500 Internal Server error when checking study status

I am using the following function to check the progress of a job executed on the cloud.

def check_study_status(study: Job):
    status = study.status.status

    while True:
        status_info = study.status
        print('\t# ------------------ #')
        print(f'\t# pending runs: {status_info.runs_pending}')
        print(f'\t# running runs: {status_info.runs_running}')
        print(f'\t# failed runs: {status_info.runs_failed}')
        print(f'\t# completed runs: {status_info.runs_completed}')
        if status in [
            JobStatusEnum.pre_processing, JobStatusEnum.running, JobStatusEnum.created,
            status = status_info.status
            # study is finished

Previously it was working ok. But today, it returns the following message:

Traceback (most recent call last):

  File ~\AppData\Local\anaconda3\lib\site-packages\spyder_kernels\py3compat.py:356 in compat_exec
    exec(code, globals, locals)

  File c:\users\arr18sep\desktop\pollination\marl_cloud.py:860

  File ~\Desktop\pollination\herp\pollination_interact.py:136 in check_study_status

  File ~\AppData\Local\anaconda3\lib\site-packages\pollination_streamlit\interactors.py:95 in refresh

  File ~\AppData\Local\anaconda3\lib\site-packages\pollination_streamlit\interactors.py:88 in _fetch_runs
    self._runs = self.run_api.get_runs(self.owner, self.project, self.id)

  File ~\AppData\Local\anaconda3\lib\site-packages\pollination_streamlit\api\runs.py:22 in get_runs
    return self._run_results_request(owner, project, job_id)

  File ~\AppData\Local\anaconda3\lib\site-packages\pollination_streamlit\api\runs.py:10 in _run_results_request
    res = self.client.get(

  File ~\AppData\Local\anaconda3\lib\site-packages\pollination_streamlit\api\client.py:82 in get

  File ~\AppData\Local\anaconda3\lib\site-packages\requests\models.py:1021 in raise_for_status
    raise HTTPError(http_error_msg, response=self)

HTTPError: 500 Server Error: Internal Server Error for url: https://api.pollination.cloud/projects/centipede-llc/seventh_tst/results?job_id=55ece200-dbed-466f-a889-0051d4feaadb&page=1

I have seen this before, but it was unusual. Now it does not even let me download the first of a series of jobs to submit. The models are uploaded, but apparently, after the first run of the function, it loses communication with the server and does not receive any further response.

Hi @serpoag,

I suspect this was happening for the same reason that we had an issue with the license pool. I just checked the URL and I can get the response.
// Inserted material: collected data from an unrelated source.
Definition classifyMcpCliCapability (args : list string) : Capability :=
  let normalized := map to_lower args in
  let command := arg_or normalized 0 EmptyString in
  let live := has "--live" normalized in
  if (command =? "auto-trade")%string then execution
  else if (command =? "trade")%string &&
          (let action := arg_or normalized 1 EmptyString in (action =? "aggregate_portfolio")%string || ((action =? "balance")%string && live))
  then account_read
  else if (command =? "trade")%string && live then execution
  else if (command =? "bot")%string && live then execution
  else if (command =? "polymarket")%string then
    let subcommand := arg_or normalized 1 "portfolio" in
    if (subcommand =? "derive-creds")%string then execution
    else if has subcommand ["buy"; "sell"]%string then (if live then execution else cached_read)
    else if has subcommand GATEWAY_ACCOUNT_POLYMARKET_COMMANDS then account_read
    else cached_read
  else cached_read.

(** ** The native core *)

Record CoreHost := { disabled : option string; binary : option string; build : bool }.

(** Whether the core can be used, and whether building it was tried. *)
Definition backendAvailable (h : CoreHost) (allowAutoBuild attempted : bool) : bool * bool :=
  if match disabled h with Some s => has s ["1"; "true"]%string | None => false end then (false, attempted)
  else if match binary h with Some _ => true | None => false end then (true, attempted)
  else if negb attempted && allowAutoBuild then (build h, true)
  else (false, attempted).

Record Engine := { engine : string; useNative : bool; binaryPath : option string }.

Definition resolveEngineExecution (h : CoreHost) (attempted : bool) : Engine * bool :=
  let '(isAvailable, attempted') := backendAvailable h true attempted in
  (if isAvailable then {| engine := "native_cpp"; useNative := true; binaryPath := binary h |}
   else {| engine := "js_fallback"; useNative := false; binaryPath := None |}, attempted').

(** ** Answers of children *)

Record Spawned := { sp_error : option string; sp_status : option Z; sp_stdout : string; sp_stderr : string }.

Definition spawnResultHasFatalError (r : Spawned) : bool :=
  match sp_error r, sp_status r with Some _, None => true | _, _ => false end.

Fixpoint stripFlagValue (args : list string) (name : string) : list string :=
  match args with
  | [] => []
  | arg :: rest =>
      if (arg =? name)%string then match rest with [] => [] | _ :: rest' => stripFlagValue rest' name end
      else arg :: stripFlagValue rest name
  end.

(** The text from the first [c] on, and the text up to the last [c]. *)
Fixpoint from_first (c : ascii) (s : string) : option string :=
  match s with EmptyString => None | String d s' => if Ascii.eqb d c then Some s else from_first c s' end.
Fixpoint upto_last (c : ascii) (s : string) : option string :=
  match s with
  | EmptyString => None
  | String d s' =>
      match upto_last c s' with
      | Some t => Some (String d t)
      | None => if Ascii.eqb d c then Some (String d EmptyString) else None
      end
  end.

Definition status_val (r : Spawned) : val := match sp_status r with Some z => VInt z | None => VNull end.
Definition exited_ok (r : Spawned) : bool := match sp_status r with Some 0%Z => true | _ => false end.

(** The text between the first brace and the last one, when the last one
    comes after. *)
Definition braces (raw : string) : option string :=
  match from_first "{" raw with Some t => upto_last "}" t | None => None end.

Definition non_json (r : Spawned) (raw : string) : val :=
  VObj [("ok", VBool (exited_ok r)); ("error", VStr "Non-JSON output"); ("raw", VStr (str_take 500 raw)); ("exit_code", status_val r);
        ("stderr", VStr (sp_stderr r))]%string.

Definition merged (r : Spawned) (payload : val) : val :=
  VObj (set_all (obj_fields payload)
          [("ok", VBool (exited_ok r && match prop payload "ok" with VBool false => false | _ => true end)); ("exit_code", status_val r)]%string).

(** What [executeSovereignCommand] makes of the result of its child. *)
Definition interpret (inherit json : bool) (r : Spawned) : val :=
  if spawnResultHasFatalError r then
    VObj [("ok", VBool false); ("error", match sp_error r with Some e => VStr e | None => VUndef end); ("exit_code", status_val r)]%string
  else if inherit then VObj [("ok", VBool (exited_ok r)); ("exit_code", status_val r)]%string
  else
    let raw := trim (sp_stdout r) in
    if negb json then
      VObj [("ok", VBool (exited_ok r)); ("raw", VStr raw); ("exit_code", status_val r); ("stderr", VStr (sp_stderr r))]%string
    else
      match braces raw with
      | Some jsonStr => match json_parse jsonStr with Some payload => merged r payload | None => non_json r raw end
      | None => match json_parse raw with Some v => v | None => non_json r raw end
      end.

(** The environment of the child: that of the process with the one given
    over it, or the one given alone. *)
Definition spawn_env (processEnv given : Env) (replaceEnv : bool) : Env :=
  if replaceEnv then given else fold_left (fun env p => map_set env p.1 p.2) given processEnv.

Record Command := { c_command : string; c_args : list string; c_env : Env; c_inherit : bool; c_json : bool }.

Definition executeSovereignCommand (spawn : Command -> Spawned) (c : Command) : val := interpret (c_inherit c) (c_json c) (spawn c).

Definition runBackendCommand (spawn : Command -> Spawned) (h : CoreHost) (processEnv : Env) (commandArgs : list string) : val :=
  match binary h with
  | None => VObj [("available", VBool false); ("ok", VBool false); ("error", VStr "C++ backend executable not found")]%string
  | Some b =>
      executeSovereignCommand spawn
        {| c_command := trim b; c_args := commandArgs; c_env := spawn_env processEnv [] false; c_inherit := false; c_json := true |}
  end.

(** ** The gateway *)

Record GatewayHost := {
  execPath : string; win32 : bool; gatewayDist : option string; gatewaySrc : string; tsx : option string;
  bootstrap : string; bootstrap_there : bool;
}.

Record LaunchOptions := { l_profile : option string; l_env : list (string * option string) }.
Record Launch := { lc_command : string; lc_args : list string; lc_env : Env; lc_surface : string }.

Fixpoint double_quotes (s : string) : string :=
  match s with
  | EmptyString => EmptyString
  | String c s' => if Ascii.eqb c "'" then String c (String c (double_quotes s')) else String c (double_quotes s')
  end.
Definition quoteForPowerShell (s : string) : string := ("'" +:+ double_quotes s +:+ "'")%string.

(** The command line of the gateway for its arguments. *)
Definition gateway_command (h : GatewayHost) (args : list string) : string * list string :=
  match gatewayDist h with
  | Some dist => (execPath h, dist :: args)
  | None =>
      match tsx h with
      | Some t =>
          if win32 h && ends_with ".cmd" (to_lower t) then
            ("powershell.exe"%string,
             ["-NoProfile"%string; "-Command"%string; ("& " +:+ join " " (map quoteForPowerShell (t :: gatewaySrc h :: args)))%string])
          else (t, gatewaySrc h :: args)
      | None =>
          if bootstrap_there h then (execPath h, bootstrap h :: args)
          else if win32 h then ("cmd.exe"%string, ["/c"%string; "npx"%string; "tsx"%string; gatewaySrc h] ++ args)
          else (execPath h, bootstrap h :: args)
      end
  end.

Definition gateway_node_options (source : Env) : string :=
  let nodeOptions := default EmptyString (map_get source "NODE_OPTIONS"%string) in
  if includes "--no-deprecation" nodeOptions then nodeOptions else trim (nodeOptions +:+ " --no-deprecation").

Definition gateway_overrides (source : Env) (o : LaunchOptions) : list (string * option string) :=
  map_set (map_set (map_set (l_env o) "NODE_OPTIONS"%string (Some (gateway_node_options source)))
             "SOVEREIGN_SKIP_DOTENV"%string (Some "1"%string)) "SOVEREIGN_SKIP_LOCAL_ENV"%string (Some "1"%string).

Definition buildTradeGatewayLaunch (m : Manifest) (h : GatewayHost) (source : Env) (args : list string) (o : LaunchOptions) : result Launch :=
  let stripped := stripFlagValue args "--pin" in
  let? surface := classifyGatewayEnvironmentSurface stripped in
  let? env := buildChildEnvironment m (map_delete source "SOVEREIGN_TRADE_PIN"%string) surface
                {| o_profile := l_profile o; preserve_unknown := false; overrides := gateway_overrides source o |} in
  let '(command, launched) := gateway_command h stripped in
  Ok {| lc_command := command; lc_args := launched; lc_env := env; lc_surface := surface |}.

Definition runGatewayCommand (spawn : Command -> Spawned) (m : Manifest) (h : GatewayHost) (source : Env) (args : list string) (o : LaunchOptions)
    (inherit json : bool) : result val :=
  let? launch := buildTradeGatewayLaunch m h source args o in
  Ok (executeSovereignCommand spawn
        {| c_command := trim (lc_command launch); c_args := lc_args launch; c_env := spawn_env source (lc_env launch) true;
           c_inherit := inherit; c_json := json |}).

(** ** Flags *)

Lemma strip_no_flag args name : name ∉ stripFlagValue args name.
Proof.
  remember (length args) as n eqn:Hn. assert (Hle : (length args <= n)%nat) by lia. clear Hn. revert args Hle.
  induction n as [|n IH]; intros [|arg rest] Hle; cbn [stripFlagValue]; try apply not_elem_of_nil; cbn in Hle; [lia|].
  destruct (String.eqb_spec arg name) as [->|Hne].
  - destruct rest as [|v rest]; [apply not_elem_of_nil|]. apply IH. cbn in Hle. lia.
  - apply not_elem_of_cons. split; [congruence|]. apply IH. lia.
Qed.

(** A flag goes with its value, and what is around them stays. *)
Lemma strip_pair before value after name : name ∉ before ->
  stripFlagValue (before ++ name :: value :: after) name = before ++ stripFlagValue after name.
Proof.
  induction before as [|arg before IH]; intros Hn; cbn [app stripFlagValue]; [by rewrite String.eqb_refl|].
  apply not_elem_of_cons in Hn as [Hne Hn]. apply not_eq_sym, String.eqb_neq in Hne. rewrite Hne. by rewrite IH.
Qed.

Lemma strip_incl args name x : x ∈ stripFlagValue args name -> x ∈ args.
Proof.
  remember (length args) as n eqn:Hn. assert (Hle : (length args <= n)%nat) by lia. clear Hn. revert args Hle.
  induction n as [|n IH]; intros [|arg rest] Hle; cbn [stripFlagValue]; try done; cbn in Hle; [lia|].
  destruct (arg =? name)%string.
  - destruct rest as [|v rest]; [by intros ?%not_elem_of_nil|]. intros H. do 2 apply list_elem_of_further. apply IH; [cbn in Hle; lia|done].
  - intros [-> |H]%elem_of_cons; [apply list_elem_of_here|apply list_elem_of_further, IH; [lia|done]].
Qed.

(** ** The gateway *)

(** Commands that place orders or make the credentials for them. *)
Definition places_orders (args : list string) : bool :=
  let command := to_lower (arg_or args 0 EmptyString) in
  has command ["buy"; "sell"; "bot"; "process"]%string ||
  ((command =? "polymarket")%string && has (to_lower (arg_or args 1 "portfolio")) ["buy"; "sell"; "derive-creds"]%string).

(** Every command the gateway accepts runs on one of three surfaces, and
    what places orders, unless it is a demonstration, on that of execution. *)
Theorem orders_need_execution args surface : classifyGatewayEnvironmentSurface args = Ok surface ->
  surface ∈ ["gateway_public"; "gateway_account"; "execution"]%string /\
  (places_orders args = true -> has "--demo" args = false -> surface = "execution"%string).
Proof.
  unfold classifyGatewayEnvironmentSurface, places_orders. cbv zeta. generalize (to_lower (arg_or args 0 EmptyString)) as c.
  generalize (to_lower (arg_or args 1 "portfolio")) as s. intros s c. destruct (str_nonempty c); cbn [negb]; [|done].
  destruct (has c ["--help"; "-h"]%string) eqn:Eh; cbn [orb].
  { intros [= <-]. split; [apply has_elem; reflexivity|]. intros Ho _. apply has_elem in Eh.
    apply elem_of_cons in Eh as [-> | ->%list_elem_of_singleton]; discriminate Ho. }
  destruct (has "--demo" args) eqn:Ed; [intros [= <-]; split; [apply has_elem; reflexivity|done]|].
  destruct (has c ["aggregate_portfolio"; "positions"]%string) eqn:E1.
  { intros [= <-]. split; [apply has_elem; reflexivity|]. intros Ho _. apply has_elem in E1.
    apply elem_of_cons in E1 as [-> | ->%list_elem_of_singleton]; discriminate Ho. }
  destruct (String.eqb_spec c "balance") as [->|_].
  { intros [= <-]. split; [by destruct (has "--live" args); apply has_elem|done]. }
  destruct (has c ["buy"; "sell"; "bot"; "process"]%string); [intros [= <-]; split; [apply has_elem; reflexivity|done]|].
  destruct (c =? "polymarket")%string; cbn [negb orb andb]; [|done].
  destruct (has s GATEWAY_PUBLIC_POLYMARKET_COMMANDS) eqn:E2.
  { intros [= <-]. split; [apply has_elem; reflexivity|]. intros Ho _. apply has_elem in Ho.
    repeat (apply elem_of_cons in Ho as [-> | Ho]; [discriminate E2|]). by apply not_elem_of_nil in Ho. }
  destruct (has s GATEWAY_ACCOUNT_POLYMARKET_COMMANDS) eqn:E3.
  { intros [= <-]. split; [apply has_elem; reflexivity|]. intros Ho _. apply has_elem in Ho.
    repeat (apply elem_of_cons in Ho as [-> | Ho]; [discriminate E3|]). by apply not_elem_of_nil in Ho. }
  destruct (has s ["buy"; "sell"; "derive-creds"]%string); [|discriminate]. intros [= <-]. split; [apply has_elem; reflexivity|done].
Qed.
In any case, I owe you an improved code that catches the HTTP error and retries a few times before failing from this topic:

I’ll update the code in the other thread shortly. Meanwhile, can you try again to run your code and see if everything works as expected? Thanks!

Thanks for your help!
I have tried several times, even after receiving your response. The issue persists. The first batch of models is uploaded, but then the check study status function runs only once. The output freezes for more than a minute, and the same error is returned again. I have tried different IDEs, refreshing the API token and changing the project folder. Nothing seems to work.
This is the output just before the HTTP error:

Uploading model: My_model-2.hbjson
Uploading model: My_model-3.hbjson
Uploading model: My_model-6.hbjson
Uploading model: My_model-7.hbjson
	# ------------------ #
	# pending runs: 0
	# running runs: 4
	# failed runs: 0
	# completed runs: 0

It freezes there for more than a minute, and finally, the Error 500 is returned. This is definitely a communication error, as I can access my account and see the models uploaded and the jobs completed.

That is strange! I can see that the studies are scheduled successfully and everything looks fine from the web interface that uses the same API call.

Let me check and see what is going on! Sorry for the inconvenience.

@serpoag - I updated the code under the other topic and tried running it a couple of times. Everything works as expected. Can you give it a try and let me know if it also works for you? Thanks.

1 Like

Running perfectly as usual. Thanks! I tried with both the old code and the new one, both working fine. I guess it was a temporal issue from the server side. Did you find any possible cause?

Excellent! Yes. It was a misconfiguration on our end that affected a few internal calls. They were being timed out, so you would get a 500 response. This issue should not happen again. The other problem you faced before was because of the infrastructure unavailability which is out of our control. We have workflows in place that makes a recovery from those instances quickly but it can take a few seconds. The new check that I put in the code should keep your script running until the automated fix kicks in.

1 Like